Task instructions: In the records below, find the line with "Record TopicFilter := mkFilter" and the line with "Definition filter_subscribe (f"; return exactly those lines and every line between them.

Stored records:
╭──
Definition visibility_admits (v : EventVisibility) (role : Role) (granted : list OperatorScope) : bool :=
  match v with
  | Handshake => false
  | AllAuthenticated => negb (bool_decide (role = Worker))
  | NodeVisible => bool_decide (role = Node)
  | OperatorVisible required => bool_decide (role = Operator) && satisfies granted required
  end.

(** The arms of [event_visibility]. *)
Definition VISIBILITY : list (str * EventVisibility) :=
  [(chars "connect.challenge", Handshake);
   (chars "tick", AllAuthenticated); (chars "shutdown", AllAuthenticated); (chars "heartbeat", AllAuthenticated);
   (chars "node.invoke.request", NodeVisible)]
  ++ ((λ e, (e, OperatorVisible Approvals)) <$>
      [chars "session.approval"; chars "exec.approval.requested"; chars "exec.approval.resolved";
       chars "plugin.approval.requested"; chars "plugin.approval.resolved"])
  ++ ((λ e, (e, OperatorVisible Pairing)) <$>
      [chars "node.pair.requested"; chars "node.pair.resolved"; chars "device.pair.requested";
       chars "device.pair.resolved"])
  ++ ((λ e, (e, OperatorVisible Admin)) <$> [chars "terminal.data"; chars "terminal.exit"])
  ++ ((λ e, (e, OperatorVisible Read)) <$>
      [chars "agent"; chars "chat"; chars "session.message"; chars "session.operation"; chars "session.tool";
       chars "sessions.changed"; chars "presence"; chars "talk.mode"; chars "talk.event"; chars "health";
       chars "cron"; chars "task"; chars "task.suggestion"; chars "node.presence"; chars "voicewake.changed";
       chars "voicewake.routing.changed"; chars "update.available"]).

Definition event_visibility (event : str) : option EventVisibility :=
  snd <$> List.find (λ p, bool_decide (p.1 = event)) VISIBILITY.

(** ** Topic filters *)

Inductive TopicGroup := SessionLifecycle | SessionMessages.

Definition for_event (event : str) : option TopicGroup :=
  if bool_decide (event ∈ [chars "sessions.changed"; chars "session.approval"; chars "session.operation";
                           chars "session.tool"]) then Some SessionLifecycle
  else if bool_decide (event = chars "session.message") then Some SessionMessages
  else None.

Record TopicFilter := mkFilter { lifecycle : bool; messages : bool; sessions : gset str }.

Definition filter_default : TopicFilter := mkFilter true true ∅.

Definition filter_subscribe (f : TopicFilter) (group : TopicGroup) (ss : list str) : TopicFilter :=
  mkFilter (match group with SessionLifecycle => true | _ => lifecycle f end)
           (match group with SessionMessages => true | _ => messages f end)
           (sessions f ∪ list_to_set ss).

Definition filter_unsubscribe (f : TopicFilter) (group : TopicGroup) (ss : list str) : TopicFilter :=
  match ss with
  | [] => mkFilter (match group with SessionLifecycle => false | _ => lifecycle f end)
                   (match group with SessionMessages => false | _ => messages f end) (sessions f)
  | _ => mkFilter (lifecycle f) (messages f) (sessions f ∖ list_to_set ss)
  end.

Definition filter_admits (f : TopicFilter) (name : str) (session : option str) : bool :=
  match for_event name with
  | None => true
  | Some group =>
      match group with SessionLifecycle => lifecycle f | SessionMessages => messages f end
      && match session with
         | None => true
         | Some s => bool_decide (sessions f = ∅) || bool_decide (s ∈ sessions f)
         end
  end.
╰──
Task result:
Record TopicFilter := mkFilter { lifecycle : bool; messages : bool; sessions : gset str }.

Definition filter_default : TopicFilter := mkFilter true true ∅.

Definition filter_subscribe (f : TopicFilter) (group : TopicGroup) (ss : list str) : TopicFilter :=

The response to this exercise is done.